• _Problem description_
Lines in the listing below that hold "Record" are the ones to copy.
=-=-=
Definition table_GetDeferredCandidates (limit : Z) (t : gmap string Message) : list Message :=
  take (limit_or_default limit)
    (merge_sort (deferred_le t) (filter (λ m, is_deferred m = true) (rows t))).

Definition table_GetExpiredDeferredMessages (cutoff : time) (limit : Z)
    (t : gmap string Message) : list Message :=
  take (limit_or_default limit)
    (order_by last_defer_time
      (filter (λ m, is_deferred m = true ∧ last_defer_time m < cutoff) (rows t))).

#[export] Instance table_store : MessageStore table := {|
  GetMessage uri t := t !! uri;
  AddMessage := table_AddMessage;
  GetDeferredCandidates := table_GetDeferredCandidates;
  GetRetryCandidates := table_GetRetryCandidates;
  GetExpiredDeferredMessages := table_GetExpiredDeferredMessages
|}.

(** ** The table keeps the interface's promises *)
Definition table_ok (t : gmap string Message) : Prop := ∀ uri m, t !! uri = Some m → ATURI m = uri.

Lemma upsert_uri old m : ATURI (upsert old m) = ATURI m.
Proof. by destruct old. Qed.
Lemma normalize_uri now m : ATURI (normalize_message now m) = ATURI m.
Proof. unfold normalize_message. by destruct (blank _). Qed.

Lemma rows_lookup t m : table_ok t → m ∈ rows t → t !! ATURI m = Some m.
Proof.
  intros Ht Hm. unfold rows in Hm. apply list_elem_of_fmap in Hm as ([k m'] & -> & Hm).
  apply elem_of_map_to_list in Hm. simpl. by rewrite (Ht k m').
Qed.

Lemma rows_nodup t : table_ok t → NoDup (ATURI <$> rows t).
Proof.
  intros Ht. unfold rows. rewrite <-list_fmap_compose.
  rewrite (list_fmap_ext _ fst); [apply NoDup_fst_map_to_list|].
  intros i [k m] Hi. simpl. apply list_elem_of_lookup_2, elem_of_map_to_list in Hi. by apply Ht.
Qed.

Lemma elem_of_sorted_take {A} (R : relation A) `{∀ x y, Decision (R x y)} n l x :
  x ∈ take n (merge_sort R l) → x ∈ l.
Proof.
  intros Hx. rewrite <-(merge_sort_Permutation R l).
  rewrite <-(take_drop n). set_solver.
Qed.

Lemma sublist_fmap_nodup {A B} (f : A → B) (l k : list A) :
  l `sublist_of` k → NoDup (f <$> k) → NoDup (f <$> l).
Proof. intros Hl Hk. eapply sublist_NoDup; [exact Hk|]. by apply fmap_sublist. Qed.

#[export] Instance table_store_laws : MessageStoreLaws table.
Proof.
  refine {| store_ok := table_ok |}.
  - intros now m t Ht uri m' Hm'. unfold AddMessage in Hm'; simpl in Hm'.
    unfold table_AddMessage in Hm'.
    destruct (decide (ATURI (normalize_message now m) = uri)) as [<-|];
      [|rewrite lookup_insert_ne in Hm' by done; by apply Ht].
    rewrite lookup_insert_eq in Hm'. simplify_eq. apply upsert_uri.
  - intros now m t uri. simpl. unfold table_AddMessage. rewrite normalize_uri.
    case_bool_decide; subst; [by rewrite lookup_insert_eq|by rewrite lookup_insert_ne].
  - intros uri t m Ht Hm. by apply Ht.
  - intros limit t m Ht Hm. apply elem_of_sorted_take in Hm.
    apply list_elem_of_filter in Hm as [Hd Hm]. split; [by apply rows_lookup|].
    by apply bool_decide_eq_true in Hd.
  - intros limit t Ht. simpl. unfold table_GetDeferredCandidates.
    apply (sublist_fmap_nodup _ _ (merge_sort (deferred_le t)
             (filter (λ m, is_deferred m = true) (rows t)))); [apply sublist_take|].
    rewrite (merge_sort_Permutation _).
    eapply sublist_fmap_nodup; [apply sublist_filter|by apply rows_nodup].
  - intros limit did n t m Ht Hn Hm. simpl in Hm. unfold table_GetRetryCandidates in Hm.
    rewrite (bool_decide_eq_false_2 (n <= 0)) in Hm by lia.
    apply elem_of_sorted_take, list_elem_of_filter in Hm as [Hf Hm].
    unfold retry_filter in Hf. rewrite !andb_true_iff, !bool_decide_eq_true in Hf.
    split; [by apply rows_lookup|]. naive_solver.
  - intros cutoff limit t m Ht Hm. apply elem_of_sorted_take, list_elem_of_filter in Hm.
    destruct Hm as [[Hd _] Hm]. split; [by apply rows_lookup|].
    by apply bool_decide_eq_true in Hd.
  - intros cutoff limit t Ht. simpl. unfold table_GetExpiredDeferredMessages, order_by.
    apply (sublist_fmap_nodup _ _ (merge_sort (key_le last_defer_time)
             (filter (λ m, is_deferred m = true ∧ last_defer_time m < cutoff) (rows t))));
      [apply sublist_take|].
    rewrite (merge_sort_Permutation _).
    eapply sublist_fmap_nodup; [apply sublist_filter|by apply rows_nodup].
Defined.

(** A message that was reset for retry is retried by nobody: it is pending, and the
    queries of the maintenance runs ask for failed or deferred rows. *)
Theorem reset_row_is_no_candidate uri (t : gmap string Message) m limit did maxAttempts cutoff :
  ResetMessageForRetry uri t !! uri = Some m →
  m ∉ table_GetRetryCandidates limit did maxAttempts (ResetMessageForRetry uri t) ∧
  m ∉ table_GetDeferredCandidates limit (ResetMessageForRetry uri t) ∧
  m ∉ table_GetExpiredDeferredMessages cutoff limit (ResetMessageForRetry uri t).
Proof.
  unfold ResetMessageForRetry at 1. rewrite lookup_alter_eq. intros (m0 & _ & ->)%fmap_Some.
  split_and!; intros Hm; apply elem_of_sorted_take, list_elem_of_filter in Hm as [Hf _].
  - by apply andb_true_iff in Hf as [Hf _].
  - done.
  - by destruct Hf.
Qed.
=-=-=
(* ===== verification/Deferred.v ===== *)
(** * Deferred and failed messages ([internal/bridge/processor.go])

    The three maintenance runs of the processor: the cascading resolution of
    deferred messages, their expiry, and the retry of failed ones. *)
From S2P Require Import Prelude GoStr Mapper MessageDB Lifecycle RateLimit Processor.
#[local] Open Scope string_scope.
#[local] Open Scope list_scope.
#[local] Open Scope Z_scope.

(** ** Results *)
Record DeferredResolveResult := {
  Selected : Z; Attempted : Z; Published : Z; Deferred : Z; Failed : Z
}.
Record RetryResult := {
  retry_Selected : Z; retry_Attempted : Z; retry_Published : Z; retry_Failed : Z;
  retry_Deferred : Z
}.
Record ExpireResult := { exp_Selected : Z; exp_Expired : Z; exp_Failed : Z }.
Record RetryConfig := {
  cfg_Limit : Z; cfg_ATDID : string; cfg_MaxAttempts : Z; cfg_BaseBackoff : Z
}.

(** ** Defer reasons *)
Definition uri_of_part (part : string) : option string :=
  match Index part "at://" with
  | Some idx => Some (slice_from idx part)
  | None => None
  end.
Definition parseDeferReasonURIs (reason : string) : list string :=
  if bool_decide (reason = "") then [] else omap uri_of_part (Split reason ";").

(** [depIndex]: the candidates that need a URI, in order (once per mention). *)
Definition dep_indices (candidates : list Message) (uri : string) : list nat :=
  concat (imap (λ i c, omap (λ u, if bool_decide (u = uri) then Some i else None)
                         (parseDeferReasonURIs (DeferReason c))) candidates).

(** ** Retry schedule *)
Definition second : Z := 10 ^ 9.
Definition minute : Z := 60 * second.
=-=-=
• _Task solution_
Record DeferredResolveResult := {
Record RetryResult := {
Record ExpireResult := { exp_Selected : Z; exp_Expired : Z; exp_Failed : Z }.
Record RetryConfig := {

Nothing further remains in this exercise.